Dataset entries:
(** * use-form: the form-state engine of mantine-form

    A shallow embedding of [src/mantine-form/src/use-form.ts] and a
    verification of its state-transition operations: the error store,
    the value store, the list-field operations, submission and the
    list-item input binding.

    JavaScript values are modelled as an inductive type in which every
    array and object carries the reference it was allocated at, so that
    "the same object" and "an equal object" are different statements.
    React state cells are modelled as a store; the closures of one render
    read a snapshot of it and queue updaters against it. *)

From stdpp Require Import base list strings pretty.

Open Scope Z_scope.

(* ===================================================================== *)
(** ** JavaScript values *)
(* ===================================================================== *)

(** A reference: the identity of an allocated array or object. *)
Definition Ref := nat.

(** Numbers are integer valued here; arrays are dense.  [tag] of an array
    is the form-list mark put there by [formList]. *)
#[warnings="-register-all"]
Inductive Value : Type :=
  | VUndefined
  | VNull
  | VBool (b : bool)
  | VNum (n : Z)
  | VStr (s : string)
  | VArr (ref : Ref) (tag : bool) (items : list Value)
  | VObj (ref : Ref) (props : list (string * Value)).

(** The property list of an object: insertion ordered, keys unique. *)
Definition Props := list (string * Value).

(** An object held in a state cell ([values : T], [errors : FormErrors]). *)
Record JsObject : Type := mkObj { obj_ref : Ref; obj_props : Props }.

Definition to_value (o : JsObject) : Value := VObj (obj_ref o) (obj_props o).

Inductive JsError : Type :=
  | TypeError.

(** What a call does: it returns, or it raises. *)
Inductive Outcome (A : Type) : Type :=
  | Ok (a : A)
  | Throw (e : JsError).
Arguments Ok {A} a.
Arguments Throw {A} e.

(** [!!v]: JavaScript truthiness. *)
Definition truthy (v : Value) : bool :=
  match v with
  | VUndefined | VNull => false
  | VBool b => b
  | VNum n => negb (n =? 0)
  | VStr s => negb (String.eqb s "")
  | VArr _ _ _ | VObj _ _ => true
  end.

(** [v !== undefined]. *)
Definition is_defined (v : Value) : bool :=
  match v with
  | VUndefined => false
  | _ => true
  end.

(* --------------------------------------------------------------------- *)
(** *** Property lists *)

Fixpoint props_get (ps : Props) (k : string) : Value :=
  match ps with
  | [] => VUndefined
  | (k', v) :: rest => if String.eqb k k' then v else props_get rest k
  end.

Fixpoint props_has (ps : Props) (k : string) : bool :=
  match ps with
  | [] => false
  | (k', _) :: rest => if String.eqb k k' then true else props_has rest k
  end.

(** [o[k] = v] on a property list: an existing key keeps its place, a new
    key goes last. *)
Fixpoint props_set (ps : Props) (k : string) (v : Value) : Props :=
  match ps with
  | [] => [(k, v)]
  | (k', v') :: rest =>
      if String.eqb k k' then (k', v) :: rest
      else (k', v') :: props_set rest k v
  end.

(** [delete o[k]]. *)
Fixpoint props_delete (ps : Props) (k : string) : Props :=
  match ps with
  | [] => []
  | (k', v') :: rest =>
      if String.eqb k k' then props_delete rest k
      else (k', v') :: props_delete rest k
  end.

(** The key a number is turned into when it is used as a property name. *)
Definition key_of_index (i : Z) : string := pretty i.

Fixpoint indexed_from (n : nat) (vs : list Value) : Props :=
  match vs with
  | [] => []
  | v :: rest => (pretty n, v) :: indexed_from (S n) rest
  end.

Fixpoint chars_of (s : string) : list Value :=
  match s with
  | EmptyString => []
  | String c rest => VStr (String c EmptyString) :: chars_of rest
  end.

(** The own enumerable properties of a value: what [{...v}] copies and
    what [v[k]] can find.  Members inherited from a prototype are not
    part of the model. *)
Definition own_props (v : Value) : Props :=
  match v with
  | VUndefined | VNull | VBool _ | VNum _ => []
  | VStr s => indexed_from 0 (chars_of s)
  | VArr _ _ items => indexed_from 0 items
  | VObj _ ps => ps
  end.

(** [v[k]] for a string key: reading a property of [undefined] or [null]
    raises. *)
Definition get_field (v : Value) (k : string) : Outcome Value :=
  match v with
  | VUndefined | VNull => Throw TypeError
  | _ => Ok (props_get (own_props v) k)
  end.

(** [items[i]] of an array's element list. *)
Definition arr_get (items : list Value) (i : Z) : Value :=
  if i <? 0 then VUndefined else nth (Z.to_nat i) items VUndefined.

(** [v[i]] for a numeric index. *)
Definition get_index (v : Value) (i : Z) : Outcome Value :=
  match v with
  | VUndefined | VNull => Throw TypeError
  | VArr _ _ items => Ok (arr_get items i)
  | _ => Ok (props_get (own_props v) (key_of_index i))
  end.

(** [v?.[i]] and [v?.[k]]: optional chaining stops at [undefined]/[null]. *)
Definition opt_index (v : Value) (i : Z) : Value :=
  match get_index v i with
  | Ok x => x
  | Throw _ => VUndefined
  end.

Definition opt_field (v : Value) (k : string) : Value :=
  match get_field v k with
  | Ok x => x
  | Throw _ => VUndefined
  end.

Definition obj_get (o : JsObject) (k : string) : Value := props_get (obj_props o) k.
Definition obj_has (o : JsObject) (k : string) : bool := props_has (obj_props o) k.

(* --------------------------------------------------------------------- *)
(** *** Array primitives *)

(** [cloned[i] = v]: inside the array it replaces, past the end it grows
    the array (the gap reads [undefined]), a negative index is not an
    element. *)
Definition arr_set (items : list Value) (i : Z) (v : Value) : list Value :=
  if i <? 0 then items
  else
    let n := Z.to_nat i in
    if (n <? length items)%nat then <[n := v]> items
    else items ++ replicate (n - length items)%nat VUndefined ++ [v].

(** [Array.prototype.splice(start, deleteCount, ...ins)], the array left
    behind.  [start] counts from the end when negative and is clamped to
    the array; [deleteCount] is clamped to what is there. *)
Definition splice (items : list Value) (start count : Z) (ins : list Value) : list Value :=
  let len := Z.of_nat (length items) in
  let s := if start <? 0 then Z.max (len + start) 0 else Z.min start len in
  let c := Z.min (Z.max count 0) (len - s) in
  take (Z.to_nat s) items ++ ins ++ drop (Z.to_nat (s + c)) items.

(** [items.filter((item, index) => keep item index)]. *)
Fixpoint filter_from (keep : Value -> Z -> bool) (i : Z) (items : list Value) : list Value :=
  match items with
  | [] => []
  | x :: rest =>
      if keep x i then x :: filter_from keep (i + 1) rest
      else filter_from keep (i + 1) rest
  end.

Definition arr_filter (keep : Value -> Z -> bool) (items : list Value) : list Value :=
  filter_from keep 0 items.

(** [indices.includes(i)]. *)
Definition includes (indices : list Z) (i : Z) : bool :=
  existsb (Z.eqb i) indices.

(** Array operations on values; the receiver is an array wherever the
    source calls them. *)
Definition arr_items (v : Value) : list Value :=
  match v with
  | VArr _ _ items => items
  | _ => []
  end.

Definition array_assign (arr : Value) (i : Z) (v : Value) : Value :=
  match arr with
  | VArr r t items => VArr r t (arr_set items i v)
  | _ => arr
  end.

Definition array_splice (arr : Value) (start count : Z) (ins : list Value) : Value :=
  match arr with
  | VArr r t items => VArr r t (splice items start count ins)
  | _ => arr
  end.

GOAL OF THE EXERCISE:
Whenever a line above holds the word "values", include it in your count, and report nothing but that count.

WRITTEN RESPONSE:
4